Valter perceives artistic elements all around him (for example, while preparing lunch, building in the yard, fishing.). It can be said that he is forever searching for a sign, because as he himself points out, “all the actions that surround us must have some sign, some appearance”.
He actually tries to materialize that sign.
Around him, he notices various objects, discarded things, food remains (fish scales, bones of common sole, eel gills or lobster antennas), plants (fig leaves, mandarin oranges, vines, olive trees, loquat…), animals (olive fruit fly, bark beetles, scale insect, cuttlefish…) which he transfers to the matrix, etches and then prints.
His graphic oeuvre can be seen as a kind of diary of everyday signs, artistic impressions or human traces that he sensibly perceives and tries to record or document in some way. He achieves this best through traditional graphic techniques (intaglio printing: etching, aquatint, vernis mou; flat printing: lithography, linocut and woodcut). We can say that the matrix is extremely important to the artist, it is an object that remembers, that contains something important and valuable, a kind of “reliquary”.
He also collects ethnographic objects, which for him have spiritual value in addition to aesthetic value.
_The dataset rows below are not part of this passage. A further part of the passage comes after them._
(** * movies-backend: the torrent listing and range-streaming gateway

    A shallow embedding of the two versions of the gateway found in the
    repository,

    - [src/api/index.js]  (module [ApiIndex]) and
    - [src/unnamed/part_000], the ZIP-aware version (module [Part000]),

    and the properties of the natural-language specification checked
    against them.  Functions keep the names they have in the source. *)

From Stdlib Require Import ZArith Bool List Ascii String Lia.
Import ListNotations.

Open Scope string_scope.
Open Scope Z_scope.

(** ** JavaScript values used by the handlers *)

(** The numbers the model follows: the integers on which IEEE doubles are
    exact, and [NaN].  Where a handler computes with a number, the model
    has an [option JSNum]: [None] stands for a value it does not follow (a
    fraction, an infinity, an integer beyond 2^53 in magnitude, where
    doubles round). *)
Inductive JSNum : Type :=
| Num (z : Z)
| NaN.

(** An element taken out of an array by destructuring: absent positions
    give [undefined]. *)
Inductive JSVal : Type :=
| Undefined
| Val (n : JSNum).

(** The integers from -2^53 to 2^53: each is a double, and a sum or a
    difference of doubles that falls among them is computed exactly. *)
Definition is_safe (z : Z) : bool := (- 2 ^ 53 <=? z) && (z <=? 2 ^ 53).

Definition js_num (z : Z) : option JSNum :=
  if is_safe z then Some (Num z) else None.

(** [a + b], [a - b] and [Math.min(a, b)]: [NaN] is absorbing, a result
    outside the safe integers is not followed. *)
Definition js_add (a b : option JSNum) : option JSNum :=
  match a, b with
  | Some NaN, _ | _, Some NaN => Some NaN
  | Some (Num x), Some (Num y) => js_num (x + y)
  | _, _ => None
  end.

Definition js_sub (a b : option JSNum) : option JSNum :=
  match a, b with
  | Some NaN, _ | _, Some NaN => Some NaN
  | Some (Num x), Some (Num y) => js_num (x - y)
  | _, _ => None
  end.

Definition Math_min (a b : option JSNum) : option JSNum :=
  match a, b with
  | Some NaN, _ | _, Some NaN => Some NaN
  | Some (Num x), Some (Num y) => Some (Num (Z.min x y))
  | _, _ => None
  end.

(** ToBoolean on the values above: [undefined], [0] and [NaN] are falsy. *)
Definition truthy (v : JSVal) : bool :=
  match v with
  | Val (Num z) => negb (z =? 0)
  | _ => false
  end.

(** [v || d] for a numeric default [d]; of a value that is not followed
    the truth value is not known either. *)
Definition js_or (v : option JSVal) (d : option JSNum) : option JSNum :=
  match v with
  | Some (Val n) => if truthy (Val n) then Some n else d
  | Some Undefined => d
  | None => None
  end.

(** ** Strings *)

Definition in_range (lo hi c : ascii) : bool :=
  let n := nat_of_ascii c in
  (nat_of_ascii lo <=? n)%nat && (n <=? nat_of_ascii hi)%nat.
(** * linkclaw: environment bootstrap (tool/lnode.js) and self-update
      orchestration (openclaw-manager/src/App.tsx)

    A shallow embedding of the two pieces of the repository that take
    decisions: the Node.js bootstrap script and the React update handlers.
    Strings are sequences of bytes (the texts the code takes apart, version
    strings, file names and npm's output, are ASCII), JavaScript numbers that
    the code only uses as integers are mathematical integers ([NaN] kept
    apart), and every external command is an event of a trace. *)

From Stdlib Require Import ZArith NArith List String Ascii Bool Lia.
From Stdlib Require Import Decimal DecimalString DecimalN DecimalPos.
Import ListNotations.

#[local] Open Scope string_scope.
#[local] Open Scope Z_scope.

(* ================================================================== *)
(** * The JavaScript primitives the two files rely on *)
(* ================================================================== *)

Module JS.

(** A JavaScript number as far as the code uses it: an integer or [NaN].
    A JavaScript number is a double, which holds an integer exactly only
    up to 2^53 in absolute value: [Num z] is the number [z] itself within
    that range and stands for the double nearest to [z] beyond it. *)
Inductive number : Type :=
| NaN
| Num (z : Z).

(** [Number.isSafeInteger(z)]: the integers a double holds exactly, each
    with a double of its own. *)
Definition isSafeInteger (z : Z) : bool := Z.abs z <=? 2 ^ 53 - 1.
Often these objects become matrices (for example billhook, spears, demijohn…). When it comes to his relationship to the matrix, he points out that: “the approach is sculptural, each of them is a separate and special object that can also be used as a matrix. By mixing these matrices, I get an unlimited number of possibilities to create a picture, a visual document”.
He does not perceive graphics as a technique of reproduction, but as an analog tool that records direct traces of human everyday life and direct intervention. For an artist, printmaking is a medium that provides him with the full possibility of expression, and graphic techniques have immense creative possibilities, while at the same time they are complex and demanding. It is necessary to have a lot of knowledge and experience in order to make quality graphic sheets.
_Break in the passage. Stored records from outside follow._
(** * Voice-activity detection of [VoiceConnectionHandler]

    A shallow embedding of [src/api/discord/voiceConnection.ts]: the level
    meter [calculateAudioLevel], the hysteresis state machine
    [processAudioLevel] with its [setTimeout]-debounced [handleSpeechEnd],
    and the teardown paths ([disconnect], the [Destroyed] handler, the
    stream's ['end'] handler).

    Conventions.
    - A JavaScript [number] is modelled by [number]: the IEEE special values
      [NaN], [-Infinity], [+Infinity] are kept, with the special cases of
      every operation written out; finite values are real numbers, so
      rounding, overflow and the sign of zero are not modelled.  Statements
      that rounding could break are made for fewer than 2^23 samples, where
      the sum of the squares is exact, and away from the thresholds.
    - A chunk is a view of an [ArrayBuffer] ([Chunk.t]): the meter reads the
      whole [ArrayBuffer], and a frame is the whole of it only for the
      chunks that are [Chunk.whole].
    - [step] is one listener call; [receive] is one emission of the
      connection or of a stream, which calls every listener attached.
    - The fields of [this] are the record [handler]; the pending [setTimeout]
      callbacks of the event loop, the clock and the sequence of [emit] calls
      are the record [world].  Every method is a function on [world].
    - [logger] calls have no effect on the modelled state and are left out. *)

From Stdlib Require Import Reals Lra Lia ZArith List Bool Arith.
From Stdlib Require Import Strings.Byte Strings.String.
Import ListNotations.

(** ** JavaScript numbers *)

Module JS.

Local Open Scope R_scope.

Inductive number : Type :=
| NaN
| NegInf
| PosInf
| Fin (r : R).

Definition of_Z (z : Z) : number := Fin (IZR z).

(** [a / b].  Zero divisors are the positive zero. *)
Definition div (a b : number) : number :=
  match a, b with
  | NaN, _ | _, NaN => NaN
  | Fin x, Fin y =>
      if Req_dec_T y 0
      then if Req_dec_T x 0 then NaN
           else if Rlt_dec 0 x then PosInf else NegInf
      else Fin (x / y)
  | Fin _, (PosInf | NegInf) => Fin 0
  | PosInf, Fin y => if Rlt_dec y 0 then NegInf else PosInf
  | NegInf, Fin y => if Rlt_dec y 0 then PosInf else NegInf
  | (PosInf | NegInf), (PosInf | NegInf) => NaN
  end.

(** [a * b]. *)
Definition mul (a b : number) : number :=
  match a, b with
  | NaN, _ | _, NaN => NaN
  | Fin x, Fin y => Fin (x * y)
  | Fin x, PosInf | PosInf, Fin x =>
      if Req_dec_T x 0 then NaN else if Rlt_dec 0 x then PosInf else NegInf
  | Fin x, NegInf | NegInf, Fin x =>
      if Req_dec_T x 0 then NaN else if Rlt_dec 0 x then NegInf else PosInf
  | PosInf, PosInf | NegInf, NegInf => PosInf
  | PosInf, NegInf | NegInf, PosInf => NaN
  end.

(** [Math.sqrt]. *)
Definition Math_sqrt (a : number) : number :=
  match a with
  | NaN | NegInf => NaN
  | PosInf => PosInf
  | Fin x => if Rlt_dec x 0 then NaN else Fin (sqrt x)
  end.

(** [Math.log10]: NaN below zero, [-Infinity] at zero. *)
Definition Math_log10 (a : number) : number :=
  match a with
  | NaN | NegInf => NaN
  | PosInf => PosInf
  | Fin x =>
      if Rlt_dec x 0 then NaN
      else if Req_dec_T x 0 then NegInf
      else Fin (ln x / ln 10)
  end.

(** [a > b]: false as soon as one side is NaN. *)
Definition gt (a b : number) : bool :=
  match a, b with
  | NaN, _ | _, NaN => false
  | PosInf, PosInf => false
  | PosInf, _ => true
  | _, PosInf => false
  | NegInf, _ => false
  | Fin _, NegInf => true
  | Fin x, Fin y => if Rlt_dec y x then true else false
  end.

(** [a >= b]. *)
Definition ge (a b : number) : bool :=
  match a, b with
  | NaN, _ | _, NaN => false
  | PosInf, _ => true
  | _, NegInf => true
  | NegInf, _ => false
  | Fin _, PosInf => false
  | Fin x, Fin y => if Rle_dec y x then true else false
  end.

(** [typeof a === 'number'] holds of every value of the type, NaN included;
    a decibel level is a value that is not NaN. *)
Definition isNaN (a : number) : bool :=
  match a with NaN => true | _ => false end.

End JS.

Export JS(number, NaN, NegInf, PosInf, Fin).

(** ** Results of calls that can throw *)

Inductive error : Type :=
| RangeError.

Inductive result (A : Type) : Type :=
| Ret (a : A)
| Throw (e : error).

Arguments Ret {A} a.
Arguments Throw {A} e.

(** ** The level meter *)

Section Meter.

Local Open Scope Z_scope.

(** One element of an [Int16Array] over little-endian bytes: the 16-bit
    pattern [hi:lo] read as two's complement. *)
Definition int16 (lo hi : byte) : Z :=
  let u := Z.lor (Z.of_N (Byte.to_N lo)) (Z.shiftl (Z.of_N (Byte.to_N hi)) 8) in
  if u <? 32768 then u else u - 65536.

(** [new Int16Array(buffer)]: a view of the whole [ArrayBuffer], which
    throws a [RangeError] when the byte length is not a multiple of 2. *)
Fixpoint Int16Array (buffer : list byte) : result (list Z) :=
  match buffer with
  | [] => Ret []
  | [_] => Throw RangeError
  | lo :: hi :: rest =>
      match Int16Array rest with
      | Ret samples => Ret (int16 lo hi :: samples)
      | Throw e => Throw e
      end
  end.

(** The loop [for (i...) sum += samples[i] * samples[i]], from [sum = 0].
    Squares of 16-bit samples are at most 2^30, so the sum is an exact
    integer in a double for every frame of fewer than 2^23 samples. *)
Definition sum_squares (samples : list Z) : Z :=
  fold_left (fun sum s => sum + s * s) samples 0.

(** The body of [calculateAudioLevel] after the view is made, in exact
    arithmetic. *)
Definition level_of_samples (samples : list Z) : number :=
  let sum := sum_squares samples in
  let rms :=
    JS.Math_sqrt (JS.div (JS.of_Z sum) (JS.of_Z (Z.of_nat (List.length samples)))) in
  JS.mul (Fin 20) (JS.Math_log10 (JS.div rms (Fin 32768))).

(** [calculateAudioLevel(chunk)], applied to the bytes of [chunk.buffer]:
    its argument here is the content of the [ArrayBuffer] behind the chunk,
    which is all the function reads.  The chunk with its offset and length
    is [Chunk.calculateAudioLevel] below. *)
Definition calculateAudioLevel (chunk : list byte) : result number :=
  match Int16Array chunk with
  | Ret samples => Ret (level_of_samples samples)
  | Throw e => Throw e
  end.

End Meter.

(** ** The handler and its environment *)

Definition Timeout := nat.
Definition VoiceConnection := nat.
Definition userId := string.

Inductive event : Type :=
| realSpeechStart
| realSpeechEnd.

(** The mutable fields of [VoiceConnectionHandler].  [audioLevel] is never
    read or written after its initialisation and [interaction] is only used
    for replies; both are left out. *)
Record handler : Type := mkHandler {
  isSpeaking : bool;
  silenceTimer : option Timeout;
  consecutiveNoiseFrames : nat;
  currentConnection : option VoiceConnection
}.

(** The handler together with what its methods act on outside of it:
    [timers] are the pending [setTimeout] callbacks (handle and due time, in
    milliseconds; the callback of each one is [handleSpeechEnd], the only one
    the class ever schedules), [clock] the current time, [fresh] the next
    unused handle, [emitted] the arguments of the calls of [emit], oldest
    first, and [voiceConnection] what [getVoiceConnection(guildId)]
    returns. *)
Record world : Type := mkWorld {
  this : handler;
  timers : list (Timeout * nat);
  clock : nat;
  fresh : Timeout;
  emitted : list event;
  voiceConnection : option VoiceConnection
}.

Definition SILENCE_THRESHOLD : nat := 500.
Definition NOISE_THRESHOLD : number := Fin (-50).
Definition SPEECH_THRESHOLD : number := Fin (-35).
Definition REQUIRED_NOISE_FRAMES : nat := 3.

Definition set_this (h : handler) (w : world) : world :=
  mkWorld h (timers w) (clock w) (fresh w) (emitted w) (voiceConnection w).

Definition set_isSpeaking (b : bool) (w : world) : world :=
  set_this (mkHandler b (silenceTimer (this w))
              (consecutiveNoiseFrames (this w)) (currentConnection (this w))) w.

Definition set_silenceTimer (t : option Timeout) (w : world) : world :=
  set_this (mkHandler (isSpeaking (this w)) t
              (consecutiveNoiseFrames (this w)) (currentConnection (this w))) w.

Definition set_consecutiveNoiseFrames (n : nat) (w : world) : world :=
  set_this (mkHandler (isSpeaking (this w)) (silenceTimer (this w))
              n (currentConnection (this w))) w.

Definition set_currentConnection (c : option VoiceConnection) (w : world)
  : world :=
  set_this (mkHandler (isSpeaking (this w)) (silenceTimer (this w))
              (consecutiveNoiseFrames (this w)) c) w.

(** [setTimeout(() => this.handleSpeechEnd(), delay)]. *)
Definition setTimeout (delay : nat) (w : world) : Timeout * world :=
  (fresh w,
   mkWorld (this w) (timers w ++ [(fresh w, clock w + delay)]) (clock w)
     (S (fresh w)) (emitted w) (voiceConnection w)).

(** [clearTimeout(t)]. *)
Definition clearTimeout (t : Timeout) (w : world) : world :=
  mkWorld (this w) (filter (fun p => negb (fst p =? t)) (timers w)) (clock w)
    (fresh w) (emitted w) (voiceConnection w).

Definition emit (e : event) (w : world) : world :=
  mkWorld (this w) (timers w) (clock w) (fresh w) (emitted w ++ [e])
    (voiceConnection w).

Definition handleSpeechStart (w : world) : world :=
  emit realSpeechStart (set_isSpeaking true w).

Definition handleSpeechEnd (w : world) : world :=
  emit realSpeechEnd
    (set_silenceTimer None
       (set_consecutiveNoiseFrames 0 (set_isSpeaking false w))).

Definition processAudioLevel (audioLevel : number) (w : world) : world :=
  if JS.gt audioLevel NOISE_THRESHOLD then
    let w1 :=
      set_consecutiveNoiseFrames (S (consecutiveNoiseFrames (this w))) w in
    if JS.gt audioLevel SPEECH_THRESHOLD
       && (REQUIRED_NOISE_FRAMES <=? consecutiveNoiseFrames (this w1))
    then
      let w2 := if negb (isSpeaking (this w1))
                then handleSpeechStart w1 else w1 in
      match silenceTimer (this w2) with
      | Some t => set_silenceTimer None (clearTimeout t w2)
      | None => w2
      end
    else w1
  else
    let w1 := set_consecutiveNoiseFrames 0 w in
    match isSpeaking (this w1), silenceTimer (this w1) with
    | true, None =>
        let (t, w2) := setTimeout SILENCE_THRESHOLD w1 in
        set_silenceTimer (Some t) w2
    | _, _ => w1
    end.

Definition isCurrentlySpeaking (w : world) : bool := isSpeaking (this w).

(** One call of the ['data'] listener of [handleAudioStream], with a chunk
    whose [ArrayBuffer] holds [chunk].  An exception of
    [calculateAudioLevel] leaves the listener before [processAudioLevel]
    runs. *)
Definition onData (chunk : list byte) (w : world) : result world :=
  match calculateAudioLevel chunk with
  | Ret audioLevel => Ret (processAudioLevel audioLevel w)
  | Throw e => Throw e
  end.

(** The [Destroyed] listener of [setupConnectionHandlers]. *)
Definition onDestroyed (w : world) : world :=
  set_currentConnection None w.

(** [connection.destroy()]: the connection leaves the registry and its
    [Destroyed] listeners run. *)
Definition destroy (w : world) : world :=
  onDestroyed
    (mkWorld (this w) (timers w) (clock w) (fresh w) (emitted w) None).

(** [disconnect()]. *)
Definition disconnect (w : world) : bool * world :=
  match voiceConnection w with
  | None => (false, w)
  | Some _ => (true, set_currentConnection None (destroy w))
  end.

(** The expiry of the timer [t]: its callback runs once, when the timer is
    still pending and due. *)
Definition timer_due (t : Timeout) (w : world) : bool :=
  existsb (fun p => (fst p =? t) && (snd p <=? clock w)) (timers w).

Definition onTimeout (t : Timeout) (w : world) : world :=
  if timer_due t w then handleSpeechEnd (clearTimeout t w) else w.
Valter likes to experiment both with motifs and with technique and materials, but he is very fond of graphic métier, a high level of perfection in technical execution is visible. His graphics are aesthetically elaborate, precise, refined, and at the same time experimental. Most often, they are in color, matrices with the same dimensions of 20 x 20 cm, which allows him various combinatorics when printing, “you can get different effects in the visual impression from the same matrix. It’s one thing if it’s black and white, and quite another if it’s in color.”
In addition to experimenting with matrices, he also experiments with the graphic technique itself, but also with color. For example, cypress pollen is used instead of resin in the aquatint technique, his matrices are etched by crabs, etc. In the preparation of paint, he uses natural earth oxides and chemical elements and compounds such as sulphur, lime, soil, ash, cement, which he mixes in different proportions together with beeswax/pork fat/turpentine and obtains distinctive natural tones.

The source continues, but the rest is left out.